The essay includes a super correlation between amateur tennis and investing. In amateur tennis you can win matches simply by allowing your over-ambitious opponent to make too many mistakes:
“The strategy for winning in a loser’s game is to lose less. Avoid trying too hard. By keeping the ball in play, give the opponent as many opportunities as possible to make mistakes and blunder his way to defeat. In brief, by losing less become the victor.”
I have tried to ‘lose less’ with shares by going for simpler opportunities, while avoiding over-ambitious investments that involve more speculation, complexity and probably more mistakes.
This approach will never see me top any leaderboards, but — now using a cricket analogy! — hopefully keeps me at the crease while other players retire hurt.
My disaster with Tasty shows the significant effect one great loser can have.
Between 2016 and 2019, my portfolio recorded annual gains of +7.6%, +10.5%, -6.6% and +13.1% = +25.6% total.
Without Tasty, my portfolio would have recorded annual gains of +10.6%, +19.1%, -1.8% and +16.1% = +50.2% total.
I would have doubled my returns had I made one less mistake.
Wishful thinking perhaps, but I don’t think I have made too many investing errors.
Peter Lynch once said “In this business, if you’re good, you’re right six times out of ten. You’re never going to be right nine times out of ten.”
This table keeps track on how many shares I have got right and how many I have got wrong.
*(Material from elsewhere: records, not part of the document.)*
Lemma transfers_resourceInfoReq r : wf_resourceInfoReq r -> transfers xdr_resourceInfoReq r.
Proof.
  destruct r. intros H. unfold wf_resourceInfoReq in H. cbn in H. fields.
  eexists. intros r0. unfold xdr_resourceInfoReq. repeat xdr_step.
Qed.
End ResourceInfoReq.
#[export] Instance wire_resourceInfoReq : Wire ResourceInfoReq.xdr_resourceInfoReq := { wf_wire := ResourceInfoReq.wf_resourceInfoReq; wire_transfers := ResourceInfoReq.transfers_resourceInfoReq }.

Module LsInstance.
Record lsSharedResourceInstance := mk {
  value : cstr; nHosts : Z; hostList : list cstr }.

(** What the decoder finds in an array of its own. *)
Definition target : lsSharedResourceInstance :=
  mk [] 0 [].

Definition xdr_lsResourceInstance (r : lsSharedResourceInstance) : xdr lsSharedResourceInstance :=
  value' ← xdr_var_string (value r);
  nHosts' ← xdr_int (nHosts r);
  hostList0 ← calloc_pos nHosts' [] (hostList r);
  hostList' ← xdr_array_string hostList0 MAXHOSTNAMELEN nHosts';
  mret (mk value' nHosts' hostList').

Definition wf_lsSharedResourceInstance (r : lsSharedResourceInstance) : Prop :=
  Forall vstr [value r] /\ counts (nHosts r) (hostList r) /\ Forall (str MAXHOSTNAMELEN) (hostList r).
(* ===== verification/XdrHosts.v ===== *)
(** * Load and description of hosts (lsf/lib/lib.xdrlim.c)

    The replies of the load information manager with one entry for each host.  The
    decoder puts the parts of all entries into one block of memory and keeps parts of
    the last reply for the next one; what it keeps is an argument here. *)
From stdpp Require Import base list.
From Stdlib Require Import ZArith Ascii Lia.
From S2P Require Import Prelude JobId Xdr XdrLib XdrCarry XdrBatch XdrMsg XdrRequest XdrReply XdrInfo XdrLim.
Local Open Scope Z_scope.

(** A block whose size is computed with [int]s.  [malloc] of a negative size fails; when
    a count is negative or the size has overflowed, the parts lie outside the block. *)
Definition allocate (size true_size : Z) (counts_ok : bool) : xdr unit :=
  if size <? 0 then refuse else if counts_ok && (size =? true_size) then mret tt else fault.

Lemma allocate_ok size ok : 0 <= size -> int32 size -> ok = true -> allocate (wrap32 size) size ok = mret tt.
Proof. intros H Hi ->. unfold allocate. rewrite wrap32_id, Z.eqb_refl by done. by destruct (Z.ltb_spec size 0); [lia|]. Qed.

(** Elements that the two sides end up with differently. *)
Lemma codec_elems_map {A} (P : A -> Prop) (p : A -> xdr A) (f g : A -> A) l :
  Forall (fun v => exists w, forall v0, P v0 -> codec (p v) (p v0) (f v) (g v) w) l ->
  exists w, forall l0, Forall P l0 -> length l0 = length l ->
  codec (xdr_elems p (length l) l) (xdr_elems p (length l) l0) (f <$> l) (g <$> l) w.
Proof.
  induction 1 as [|x l [w Hw] _ [ws IH]].
  - exists []. intros [|]; [|done]. intros. apply codec_ret.
  - exists (w ++ ws ++ []). intros [|y l0] HP Hl; [done|]. apply Forall_cons in HP as [HP1 HP2]. cbn.
    eapply codec_bind; [by apply Hw|]. eapply codec_bind; [apply IH; [done|cbn in Hl; lia]|apply codec_ret].
Qed.

(** Bytes on which a decoder leaves its objects. *)
Definition faults {A} (n : xdr A) (w : cstr) : Prop :=
  forall a c, fits (a ++ w ++ c) -> n (mkXDR XDR_DECODE (a ++ w ++ c) (length a)) = Fault.

Lemma faults_bind {A B} (m : xdr A) (f : A -> xdr B) v w w' : decodes m v w -> faults (f v) w' -> faults (m ≫= f) (w ++ w').
Proof.
  intros [D _] H a c F. unfold mbind, xdr_bind. rewrite <- (app_assoc w), D by sizes. rewrite (app_assoc a w). apply H. sizes.
Qed.

Lemma faults_here {A B} (m : xdr A) (v : A) (f : A -> xdr B) w : m = fault -> faults (on_decode m v ≫= f) w.
Proof. intros -> a c F. done. Qed.

Lemma faults_pass {A B} (m : xdr A) (u v : A) (f : A -> xdr B) w : m = mret u -> faults (f u) w -> faults (on_decode m v ≫= f) w.
Proof. intros -> H a c F. apply (H a c F). Qed.

(** ** Load of hosts *)

Module HostLoad.
Record hostLoad := mk { hostName : cstr; status : list Z; li : list Z }.

Definition xdr_hostLoad (nIndicies : Z) (r : hostLoad) : xdr hostLoad :=
  hostName' ← xdr_string MAXHOSTNAMELEN MAXHOSTNAMELEN (hostName r);
  status' ← xdr_vector xdr_int (1 + GET_INTNUM nIndicies) (status r);
  li' ← xdr_vector xdr_float nIndicies (li r);
  mret (mk hostName' status' li').

Definition target (k : Z) : hostLoad := mk [] (replicate (Z.to_nat (1 + GET_INTNUM k)) 0) (replicate (Z.to_nat k) 0).

Definition wf_hostLoad (k : Z) (r : hostLoad) : Prop :=
  chars MAXHOSTNAMELEN (hostName r) /\ 1 + GET_INTNUM k = Z.of_nat (length (status r)) /\ Forall int32 (status r) /\
  k = Z.of_nat (length (li r)) /\ Forall uint32 (li r).

(** A target with arrays for [k] load indices. *)
Definition shaped (k : Z) (r : hostLoad) : Prop :=
  length (status r) = Z.to_nat (1 + GET_INTNUM k) /\ length (li r) = Z.to_nat k.

Lemma carries_hostLoad k r : wf_hostLoad k r -> exists w, carries_if (shaped k) (xdr_hostLoad k) r w.
Proof.
  destruct r. intros H. unfold wf_hostLoad in H. cbn in H. fields. eexists. intros r0 S. unfold shaped in S. fields.
  unfold xdr_hostLoad. repeat xdr_step.
Qed.
End HostLoad.

Module LoadReply.
Record loadReply := mk { nEntry : Z; nIndex : Z; indicies : list cstr; loadMatrix : list HostLoad.hostLoad; flags : Z }.

(** [sizeof(struct hostLoad)] is 80. *)
Definition true_size (nEntry nIndex : Z) : Z :=
  ALIGNWORD_ (nEntry * 80) + ALIGNWORD_ ((nEntry + 1) * (nIndex * 4)) + ALIGNWORD_ (nIndex * MAXLSFNAMELEN)
  + nEntry * ALIGNWORD_ ((1 + GET_INTNUM nIndex) * 4).

(** [indicies]: the number of pointers in the array that the static struct of the caller
    has since its first reply.  The pointers to the names are stored in it, and NULL
    behind them. *)
Definition xdr_loadReply (kept : option Z) (r : loadReply) : xdr loadReply :=
  nEntry' ← xdr_int (nEntry r);
  nIndex' ← xdr_int (nIndex r);
  let room := default (nIndex' + 1) kept in
  _ ← on_decode (allocate (wrap32 (true_size nEntry' nIndex')) (true_size nEntry' nIndex') ((0 <=? nEntry') && (0 <=? nIndex'))) tt;
  _ ← on_decode (if room <? nIndex' then fault else mret tt) tt;
  indicies0 ← calloc_all nIndex' [] (indicies r);
  indicies' ← xdr_vector (xdr_string MAXLSFNAMELEN MAXLSFNAMELEN) nIndex' indicies0;
  _ ← on_decode (if room <? nIndex' + 1 then fault else mret tt) tt;
  loadMatrix0 ← on_decode (mret (replicate (Z.to_nat nEntry') (HostLoad.target nIndex'))) (loadMatrix r);
  loadMatrix' ← xdr_vector (xdr_arrayElement (HostLoad.xdr_hostLoad nIndex')) nEntry' loadMatrix0;
  flags' ← xdr_int (flags r);
  mret (mk nEntry' nIndex' indicies' loadMatrix' flags').

(** The array after a reply. *)
Definition keeps (kept : option Z) (r : loadReply) : option Z := Some (default (nIndex r + 1) kept).

Definition wf_loadReply (r : loadReply) : Prop :=
  Forall int32 [flags r] /\ counts (nEntry r) (loadMatrix r) /\ counts (nIndex r) (indicies r) /\
  Forall (chars MAXLSFNAMELEN) (indicies r) /\ Forall (HostLoad.wf_hostLoad (nIndex r)) (loadMatrix r) /\
  int32 (true_size (nEntry r) (nIndex r)).

Lemma ALIGNWORD_nonneg z : 0 <= z -> 0 <= ALIGNWORD_ z.
Proof. intros H. unfold ALIGNWORD_. assert (0 <= Z.land z 0xfffffffc) by (apply Z.land_nonneg; auto). lia. Qed.

Lemma true_size_nonneg n k : 0 <= n -> 0 <= k -> 0 <= true_size n k.
Proof.
  intros Hn Hk. unfold true_size, MAXLSFNAMELEN. pose proof (HostDataReply.GET_INTNUM_pos k Hk).
  pose proof (ALIGNWORD_nonneg (n * 80)). pose proof (ALIGNWORD_nonneg ((n + 1) * (k * 4))).
  pose proof (ALIGNWORD_nonneg (k * 40)). pose proof (ALIGNWORD_nonneg ((1 + GET_INTNUM k) * 4)). nia.
Qed.

(** The encoder does not look at what the receiver keeps. *)
Lemma codec_loadReply r : wf_loadReply r -> exists w, forall kept' kept r0, nIndex r < default (nIndex r + 1) kept ->
  codec (xdr_loadReply kept' r) (xdr_loadReply kept r0) r r (be32 (nEntry r) ++ be32 (nIndex r) ++ concat (wstr <$> indicies r) ++ w).
Proof.
  destruct r as [n k names l f]. intros H. unfold wf_loadReply in H. cbn in H. fields.
  destruct (wires_if (HostLoad.shaped k) (xdr_arrayElement (HostLoad.xdr_hostLoad k)) l) as [ws Hw].
  { eapply Forall_impl; [done|]. intros h Hh. destruct (HostLoad.carries_hostLoad k h Hh) as [w Cw].
    exists (welem w). intros h0 Hs. by apply codec_arrayElement, Cw. }
  eexists. intros kept' kept r0 Hk. cbn in Hk. unfold xdr_loadReply. cbn [nEntry nIndex indicies loadMatrix flags]. do 2 xdr_step. cbv beta zeta.
  rewrite allocate_ok by (try apply true_size_nonneg; done || lia || (destruct (Z.leb_spec 0 n), (Z.leb_spec 0 k); done || lia)).
  eapply codec_bind_nil; [by apply codec_on_decode|]. cbv beta.
  eapply codec_bind_nil; [apply codec_on_decode; destruct (Z.ltb_spec (default (k + 1) kept) k); [lia|done]|]. cbv beta.
  xdr_step. cbv beta.
  eapply codec_bind_nil; [apply codec_on_decode; destruct (Z.ltb_spec (default (k + 1) kept) (k + 1)); [lia|done]|]. cbv beta.
  eapply codec_bind_nil; [by apply codec_on_decode|]. cbv beta.
  eapply codec_bind; [|repeat xdr_step]. unfold xdr_vector. replace (Z.to_nat n) with (length l) by lia.
  apply (carries_elems_if (HostLoad.shaped k)); [done| |by rewrite length_replicate].
  apply Forall_replicate. split; cbn; by rewrite length_replicate.
Qed.

Lemma transfers_loadReply r : wf_loadReply r -> transfers (xdr_loadReply None) r.
Proof. intros H. destruct (codec_loadReply r H) as [w Hw]. eexists. intros r0. apply Hw. cbn. lia. Qed.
I have bought 32 different shares since 2004, of which (as at 30 September) 22 resulted in a profit and 10 resulted in a loss. So a 6.9 out of 10 success rate.
Looking at the 21 shares I have bought and then sold since 2004, 14 show a profit and 7 show a loss — so 6.7 out of 10.
So I am just ahead of Peter Lynch’s 6 out of 10, but not by much.
I just wonder if anybody here thinks first about trying to limit losers rather than pick winners?
Or is owning losers just part of the game — and what really counts is ensuring you own a few big winners to compensate?
And has anybody got close to 9 winners out of 10 — something Peter Lynch implies is impossible?